(Records from a dataset)
Lemma mail_address_loop_yielded (rs : list Recipient.t) (w : W) (y : string) :
  y ∈ yielded (Mail.mail_address_loop rs w) ->
  exists r, r ∈ rs /\ Recipient.Resolved r = true /\ smtp_address r = Some y.
Proof.
  induction rs as [|r rs IH]; cbn [Mail.mail_address_loop]; intros Hy.
  - cbn in Hy. inversion Hy.
  - unfold Mail.check_valid_mail_address in Hy.
    destruct (Recipient.Resolved r) eqn:Hres.
    + destruct (Recipient.GetExchangeUser r) as [user|] eqn:Huser.
      * cbn [yield yielded] in Hy. apply elem_of_cons in Hy as [-> | Hy].
        -- exists r. split; [left|]. split; [exact Hres|].
           unfold smtp_address. now rewrite Huser.
        -- destruct (IH Hy) as (r' & Hin & Hr'). exists r'. split; [now right | exact Hr'].
      * cbn in Hy. inversion Hy.
    + cbn [print yielded] in Hy.
      destruct (IH Hy) as (r' & Hin & Hr'). exists r'. split; [now right | exact Hr'].
Qed.

Lemma mail_address_loop_printed (rs : list Recipient.t) (w : W) (line : string) :
  line ∈ printed (Mail.mail_address_loop rs w) ->
  exists r, r ∈ rs /\ Recipient.Resolved r = false /\ line = diagnostic r.
Proof.
  induction rs as [|r rs IH]; cbn [Mail.mail_address_loop]; intros Hl.
  - cbn in Hl. inversion Hl.
  - unfold Mail.check_valid_mail_address in Hl.
    destruct (Recipient.Resolved r) eqn:Hres.
    + destruct (Recipient.GetExchangeUser r) as [user|].
      * cbn [yield printed] in Hl.
        destruct (IH Hl) as (r' & Hin & Hr'). exists r'. split; [now right | exact Hr'].
      * cbn in Hl. inversion Hl.
    + cbn [print printed] in Hl. apply elem_of_cons in Hl as [-> | Hl].
      * exists r. split; [left|]. now split.
      * destruct (IH Hl) as (r' & Hin & Hr'). exists r'. split; [now right | exact Hr'].
Qed.

Lemma address_comprehension_names (rs : list Recipient.t) (names : list string)
    (y : string) :
  Mail.address_comprehension rs = Ok names ->
  y ∈ names ->
  exists r, r ∈ rs /\ Recipient.Resolved r = true /\ display_name r = Some y.
Proof.
  revert names. induction rs as [|r rs IH]; cbn [Mail.address_comprehension];
    intros names Hc Hy.
  - injection Hc as <-. inversion Hy.
  - unfold Mail.check_valid_mail_address in Hc.
    destruct (Recipient.Resolved r) eqn:Hres.
    + destruct (Recipient.GetExchangeUser r) as [user|] eqn:Huser; [|discriminate].
      destruct (Mail.address_comprehension rs) as [names'|e]; [|discriminate].
      injection Hc as <-. apply elem_of_cons in Hy as [-> | Hy].
      * exists r. split; [left|]. split; [exact Hres|].
        unfold display_name. now rewrite Huser.
      * destruct (IH names' eq_refl Hy) as (r' & Hin & Hr').
        exists r'. split; [now right | exact Hr'].
    + destruct (IH names Hc Hy) as (r' & Hin & Hr').
      exists r'. split; [now right | exact Hr'].
Qed.

(** When every resolved recipient is an Exchange user, nothing raises. *)
Lemma mail_address_loop_complete (rs : list Recipient.t) (w : W) :
  Forall (fun r => Recipient.Resolved r = true ->
                   is_Some (Recipient.GetExchangeUser r)) rs ->
  Mail.mail_address_loop rs w =
    mkRun (omap smtp_address (List.filter Recipient.Resolved rs))
          (map diagnostic (List.filter unresolved rs))
          (Ok tt) w.
Proof.
  induction 1 as [|r rs Hr _ IH]; [reflexivity|].
  cbn [Mail.mail_address_loop List.filter].
  unfold Mail.check_valid_mail_address, unresolved at 1.
  destruct (Recipient.Resolved r) eqn:Hres; cbn [negb].
  - destruct (Hr eq_refl) as [user Huser]. rewrite Huser, IH.
    assert (Hsmtp : smtp_address r = Some (ExchangeUser.PrimarySmtpAddress user))
      by (unfold smtp_address; now rewrite Huser).
    cbn [omap list_omap]. rewrite Hsmtp. reflexivity.
  - rewrite IH. reflexivity.
Qed.

Lemma address_comprehension_complete (rs : list Recipient.t) :
  Forall (fun r => Recipient.Resolved r = true ->
                   is_Some (Recipient.GetExchangeUser r)) rs ->
  Mail.address_comprehension rs =
    Ok (omap display_name (List.filter Recipient.Resolved rs)).
Proof.
  induction 1 as [|r rs Hr _ IH]; [reflexivity|].
  cbn [Mail.address_comprehension List.filter].
  unfold Mail.check_valid_mail_address.
  destruct (Recipient.Resolved r) eqn:Hres.
  - destruct (Hr eq_refl) as [user Huser]. rewrite Huser, IH.
    assert (Hname : display_name r = Some (ExchangeUser.Name user))
      by (unfold display_name; now rewrite Huser).
    cbn [omap list_omap]. rewrite Hname. reflexivity.
  - exact IH.
Qed.

End Recipients.

(** C7 (amended): for a bound record whose recipients the host enumerates,
    every entry of either result comes from a recipient that resolved, so an
    unresolved recipient contributes none; [get_recipients_mail_address]
    prints one line for each unresolved recipient it passes, while
    [get_recipients_address] prints nothing; and when every resolved
    recipient is an Exchange user both end without an error, whatever the
    number of unresolved recipients. *)
Theorem unresolved_recipients_are_skipped {W} (host : ComHost W)
    (self : Mail.t) (c : handle) (w : W) (rs : list Recipient.t) :
  Mail.COMObject self = Some c ->
  MailRecipients host c w = Ok rs ->
  let addresses := Mail.get_recipients_mail_address host self w in
  let names := Mail.get_recipients_address host self w in
  (forall y, y ∈ yielded addresses ->
     exists r, r ∈ rs /\ Recipient.Resolved r = true /\ smtp_address r = Some y) /\
  (forall y, y ∈ yielded names ->
     exists r, r ∈ rs /\ Recipient.Resolved r = true /\ display_name r = Some y) /\
  (forall line, line ∈ printed addresses ->
     exists r, r ∈ rs /\ Recipient.Resolved r = false /\ line = diagnostic r) /\
  printed names = [] /\
  (Forall (fun r => Recipient.Resolved r = true ->
                    is_Some (Recipient.GetExchangeUser r)) rs ->
   outcome addresses = Ok tt /\
   outcome names = Ok tt /\
   yielded addresses = omap smtp_address (List.filter Recipient.Resolved rs) /\
   yielded names = omap display_name (List.filter Recipient.Resolved rs) /\
   printed addresses = map diagnostic (List.filter unresolved rs)).
Proof.
  intros Hbound Hrs. cbn zeta.
  unfold Mail.get_recipients_mail_address, Mail.get_recipients_address.
  rewrite Hbound, Hrs.
  split; [intros y; apply mail_address_loop_yielded|].
  split.
  { intros y Hy.
    destruct (Mail.address_comprehension rs) as [names|e] eqn:Hc.
    - exact (address_comprehension_names rs names y Hc Hy).
    - cbn in Hy. inversion Hy. }
  split; [intros line; apply mail_address_loop_printed|].
  split; [now destruct (Mail.address_comprehension rs)|].
  intros Hall.
  rewrite (mail_address_loop_complete rs w Hall),
          (address_comprehension_complete rs Hall).
  repeat split.
Qed.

» **What needs to be done**:
Could you reproduce every record exactly as shown above?

» **Your solution**:
Lemma mail_address_loop_yielded (rs : list Recipient.t) (w : W) (y : string) :
  y ∈ yielded (Mail.mail_address_loop rs w) ->
  exists r, r ∈ rs /\ Recipient.Resolved r = true /\ smtp_address r = Some y.
Proof.
  induction rs as [|r rs IH]; cbn [Mail.mail_address_loop]; intros Hy.
  - cbn in Hy. inversion Hy.
  - unfold Mail.check_valid_mail_address in Hy.
    destruct (Recipient.Resolved r) eqn:Hres.
    + destruct (Recipient.GetExchangeUser r) as [user|] eqn:Huser.
      * cbn [yield yielded] in Hy. apply elem_of_cons in Hy as [-> | Hy].
        -- exists r. split; [left|]. split; [exact Hres|].
           unfold smtp_address. now rewrite Huser.
        -- destruct (IH Hy) as (r' & Hin & Hr'). exists r'. split; [now right | exact Hr'].
      * cbn in Hy. inversion Hy.
    + cbn [print yielded] in Hy.
      destruct (IH Hy) as (r' & Hin & Hr'). exists r'. split; [now right | exact Hr'].
Qed.

Lemma mail_address_loop_printed (rs : list Recipient.t) (w : W) (line : string) :
  line ∈ printed (Mail.mail_address_loop rs w) ->
  exists r, r ∈ rs /\ Recipient.Resolved r = false /\ line = diagnostic r.
Proof.
  induction rs as [|r rs IH]; cbn [Mail.mail_address_loop]; intros Hl.
  - cbn in Hl. inversion Hl.
  - unfold Mail.check_valid_mail_address in Hl.
    destruct (Recipient.Resolved r) eqn:Hres.
    + destruct (Recipient.GetExchangeUser r) as [user|].
      * cbn [yield printed] in Hl.
        destruct (IH Hl) as (r' & Hin & Hr'). exists r'. split; [now right | exact Hr'].
      * cbn in Hl. inversion Hl.
    + cbn [print printed] in Hl. apply elem_of_cons in Hl as [-> | Hl].
      * exists r. split; [left|]. now split.
      * destruct (IH Hl) as (r' & Hin & Hr'). exists r'. split; [now right | exact Hr'].
Qed.

Lemma address_comprehension_names (rs : list Recipient.t) (names : list string)
    (y : string) :
  Mail.address_comprehension rs = Ok names ->
  y ∈ names ->
  exists r, r ∈ rs /\ Recipient.Resolved r = true /\ display_name r = Some y.
Proof.
  revert names. induction rs as [|r rs IH]; cbn [Mail.address_comprehension];
    intros names Hc Hy.
  - injection Hc as <-. inversion Hy.
  - unfold Mail.check_valid_mail_address in Hc.
    destruct (Recipient.Resolved r) eqn:Hres.
    + destruct (Recipient.GetExchangeUser r) as [user|] eqn:Huser; [|discriminate].
      destruct (Mail.address_comprehension rs) as [names'|e]; [|discriminate].
      injection Hc as <-. apply elem_of_cons in Hy as [-> | Hy].
      * exists r. split; [left|]. split; [exact Hres|].
        unfold display_name. now rewrite Huser.
      * destruct (IH names' eq_refl Hy) as (r' & Hin & Hr').
        exists r'. split; [now right | exact Hr'].
    + destruct (IH names Hc Hy) as (r' & Hin & Hr').
      exists r'. split; [now right | exact Hr'].
Qed.

(** When every resolved recipient is an Exchange user, nothing raises. *)
Lemma mail_address_loop_complete (rs : list Recipient.t) (w : W) :
  Forall (fun r => Recipient.Resolved r = true ->
                   is_Some (Recipient.GetExchangeUser r)) rs ->
  Mail.mail_address_loop rs w =
    mkRun (omap smtp_address (List.filter Recipient.Resolved rs))
          (map diagnostic (List.filter unresolved rs))
          (Ok tt) w.
Proof.
  induction 1 as [|r rs Hr _ IH]; [reflexivity|].
  cbn [Mail.mail_address_loop List.filter].
  unfold Mail.check_valid_mail_address, unresolved at 1.
  destruct (Recipient.Resolved r) eqn:Hres; cbn [negb].
  - destruct (Hr eq_refl) as [user Huser]. rewrite Huser, IH.
    assert (Hsmtp : smtp_address r = Some (ExchangeUser.PrimarySmtpAddress user))
      by (unfold smtp_address; now rewrite Huser).
    cbn [omap list_omap]. rewrite Hsmtp. reflexivity.
  - rewrite IH. reflexivity.
Qed.

Lemma address_comprehension_complete (rs : list Recipient.t) :
  Forall (fun r => Recipient.Resolved r = true ->
                   is_Some (Recipient.GetExchangeUser r)) rs ->
  Mail.address_comprehension rs =
    Ok (omap display_name (List.filter Recipient.Resolved rs)).
Proof.
  induction 1 as [|r rs Hr _ IH]; [reflexivity|].
  cbn [Mail.address_comprehension List.filter].
  unfold Mail.check_valid_mail_address.
  destruct (Recipient.Resolved r) eqn:Hres.
  - destruct (Hr eq_refl) as [user Huser]. rewrite Huser, IH.
    assert (Hname : display_name r = Some (ExchangeUser.Name user))
      by (unfold display_name; now rewrite Huser).
    cbn [omap list_omap]. rewrite Hname. reflexivity.
  - exact IH.
Qed.

End Recipients.

(** C7 (amended): for a bound record whose recipients the host enumerates,
    every entry of either result comes from a recipient that resolved, so an
    unresolved recipient contributes none; [get_recipients_mail_address]
    prints one line for each unresolved recipient it passes, while
    [get_recipients_address] prints nothing; and when every resolved
    recipient is an Exchange user both end without an error, whatever the
    number of unresolved recipients. *)
Theorem unresolved_recipients_are_skipped {W} (host : ComHost W)
    (self : Mail.t) (c : handle) (w : W) (rs : list Recipient.t) :
  Mail.COMObject self = Some c ->
  MailRecipients host c w = Ok rs ->
  let addresses := Mail.get_recipients_mail_address host self w in
  let names := Mail.get_recipients_address host self w in
  (forall y, y ∈ yielded addresses ->
     exists r, r ∈ rs /\ Recipient.Resolved r = true /\ smtp_address r = Some y) /\
  (forall y, y ∈ yielded names ->
     exists r, r ∈ rs /\ Recipient.Resolved r = true /\ display_name r = Some y) /\
  (forall line, line ∈ printed addresses ->
     exists r, r ∈ rs /\ Recipient.Resolved r = false /\ line = diagnostic r) /\
  printed names = [] /\
  (Forall (fun r => Recipient.Resolved r = true ->
                    is_Some (Recipient.GetExchangeUser r)) rs ->
   outcome addresses = Ok tt /\
   outcome names = Ok tt /\
   yielded addresses = omap smtp_address (List.filter Recipient.Resolved rs) /\
   yielded names = omap display_name (List.filter Recipient.Resolved rs) /\
   printed addresses = map diagnostic (List.filter unresolved rs)).
Proof.
  intros Hbound Hrs. cbn zeta.
  unfold Mail.get_recipients_mail_address, Mail.get_recipients_address.
  rewrite Hbound, Hrs.
  split; [intros y; apply mail_address_loop_yielded|].
  split.
  { intros y Hy.
    destruct (Mail.address_comprehension rs) as [names|e] eqn:Hc.
    - exact (address_comprehension_names rs names y Hc Hy).
    - cbn in Hy. inversion Hy. }
  split; [intros line; apply mail_address_loop_printed|].
  split; [now destruct (Mail.address_comprehension rs)|].
  intros Hall.
  rewrite (mail_address_loop_complete rs w Hall),
          (address_comprehension_complete rs Hall).
  repeat split.
Qed.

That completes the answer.